Justin King put the retailers' success down to its lower-priced goods

Justin King put the retailers' success down to its lower-priced goods

Sainsbury’s recorded better-than-expected annual profits, with an 11.3 per cent rise in profits to £543 million.

The UK's third-largest supermarket said like-for-like sales rose 4.5 per cent, excluding fuel, and overall sales increased by 5.7 per cent to £20.4 billion in the year to March 21.

The retailer put the impressive hike down to the popularity of its ‘Switch and Save’ campaign, encouraging customers to move to buying lower priced goods such as its Basics range.

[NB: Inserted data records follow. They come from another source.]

(** ** The archive name of a path *)

(** On POSIX the separator is already the slash: the archive name is what
    [relative] returns. *)
Lemma filename_of_posix (cwd : js_string) (args : JarArgs) (path : js_string) :
  filename_of (posix cwd) args path = posix_relative cwd (rootPath args) path.
Proof.
  unfold filename_of. cbn [sep relative posix].
  change (lit "/") with [SLASH] at 2. rewrite join_split_char.
  rewrite <- (map_id (posix_relative _ _ _)) at 2.
  apply map_ext. intros u. destruct (N.eqb_spec u SLASH); congruence.
Qed.

(** C1, as the code has it. [transform] never fails: it gives no error to
    its callback and pushes [{ filename, path }], where [filename] is
    [relative(rootPath, path)] with every separator of the platform
    replaced by a slash. On POSIX, for normalized absolute paths, this is
    the path without the [rootPath] prefix and the slash after it when the
    path is below [rootPath]; in general it is one [..] for every segment of
    [rootPath] that the path does not share, followed by the rest of the
    path. There is no [PathOutsideRootError]. *)
Theorem transform_filename_relative_never_fails :
  (forall (P : PathModule) (args : JarArgs) (path : js_string) (st : Transform),
      fst (transform P args path st) = Called None
      /\ (errored st = None -> readableEnded st = false ->
          snd (transform P args path st) =
            {| readable := readable st ++ [PathRecord (filename_of P args path) path];
               readableEnded := false; errored := None |}))
  /\ (forall (P : PathModule) (args : JarArgs) (path : js_string) (c : code_unit),
      sep P = [c] ->
      filename_of P args path =
        map (fun u => if u =? c then SLASH else u)
            (relative P (rootPath args) path))
  /\ (forall (cwd : js_string) (args : JarArgs) (rs ps : list js_string),
      rs <> [] -> ps <> [] ->
      forallb plain_segment rs = true -> forallb plain_segment ps = true ->
      rootPath args = absolute rs ->
      filename_of (posix cwd) args
        (rootPath args ++ lit "/" ++ join (lit "/") ps) = join (lit "/") ps)
  /\ (forall (cwd : js_string) (args : JarArgs) (fs ts : list js_string),
      forallb plain_segment fs = true -> forallb plain_segment ts = true ->
      rootPath args = absolute fs ->
      filename_of (posix cwd) args (absolute ts) =
        join (lit "/")
          (repeat (lit "..") (length (strip_common fs ts).1)
             ++ (strip_common fs ts).2)).
Proof.
  split; [|split; [|split]].
  - intros P args path st. split.
    + unfold transform, bind, ret. now destruct (push _ st).
    + intros He Hd. now rewrite transform_open.
  - intros P args path c Hsep. unfold filename_of.
    rewrite Hsep. apply join_split_char.
  - intros cwd args rs ps Hr Hp Hrs Hps Hroot.
    rewrite filename_of_posix, Hroot. now apply posix_relative_below.
  - intros cwd args fs ts Hfs Hts Hroot.
    rewrite filename_of_posix, Hroot. now apply posix_relative_absolute.
Qed.

Lemma transform_filename_relative_never_fails_witness :
  let args := {| rootPath := lit "/srv/theme"; targetPath := lit "/tmp/a.jar";
                 groupId := lit "group"; artifactId := lit "artifact";
                 version := lit "1.0.0" |} in
  filename_of (posix (lit "/")) args (lit "/srv/theme/sub/b.txt")
    = lit "sub/b.txt"
  /\ filename_of (posix (lit "/")) args (lit "/srv/theme/sub/b.txt")
      = map (fun u => if u =? SLASH then SLASH else u)
            (posix_relative (lit "/") (lit "/srv/theme")
               (lit "/srv/theme/sub/b.txt"))
  /\ filename_of (posix (lit "/")) args (lit "/etc/passwd")
      = lit "../../etc/passwd".
Proof.
  intros args.
  destruct transform_filename_relative_never_fails as (_ & Hsep & Hbelow & Hrel).
  split; [|split].
  - exact (Hbelow (lit "/") args [lit "srv"; lit "theme"]
             [lit "sub"; lit "b.txt"]
             ltac:(discriminate) ltac:(discriminate)
             eq_refl eq_refl eq_refl).
  - exact (Hsep (posix (lit "/")) args (lit "/srv/theme/sub/b.txt") SLASH
             eq_refl).
  - exact (Hrel (lit "/") args [lit "srv"; lit "theme"]
             [lit "etc"; lit "passwd"] eq_refl eq_refl eq_refl).
Defined.

(** C1 as stated fails: a path that is not under [rootPath] is given an
    archive name that climbs out of the root, and no error is raised. *)
Lemma transform_outside_root_no_error :
  let args := {| rootPath := lit "/srv/theme"; targetPath := lit "/tmp/a.jar";
                 groupId := lit "group"; artifactId := lit "artifact";
                 version := lit "1.0.0" |} in
  let result := transform (posix (lit "/")) args (lit "/etc/passwd") init in
  starts_with (rootPath args) (lit "/etc/passwd") = false
  /\ result =
       (Called None,
        {| readable := [PathRecord (lit "../../etc/passwd") (lit "/etc/passwd")];
           readableEnded := false; errored := None |})
  /\ fst result <> Called (Some (JsError (lit "PathOutsideRootError"))).
Proof. vm_compute. repeat split. discriminate. Qed.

Its bonus fund will accordingly see a rise following the increased profits - Sainsbury's 120,000 staff will share £60m, up from £47m in 2008.

Sales of the Basics range of foods are up 60 per cent and seven out of 10 shoppers buy them.

Sainsbury’s has a market share of 16.3 per cent, its highest share for some years, while Tesco’s share fell from 31.8 per cent to just over 30 per cent. However, Sainsbury’s growth is less than half of its 28 per cent rise in the previous year, according to the latest TNS data.

The full-year profits growth is better than the increase posted by Tesco and Morrisons.

Chief executive Justin King said the strong profits and growth had put the retailer in "a strong position" to deal with the effects of the recession.

"Although consumer confidence in the UK has declined during the year, our performance improved as a result of the strength of the Sainsbury's brand and actions we have taken to adjust our offer to changing customer trends," he said.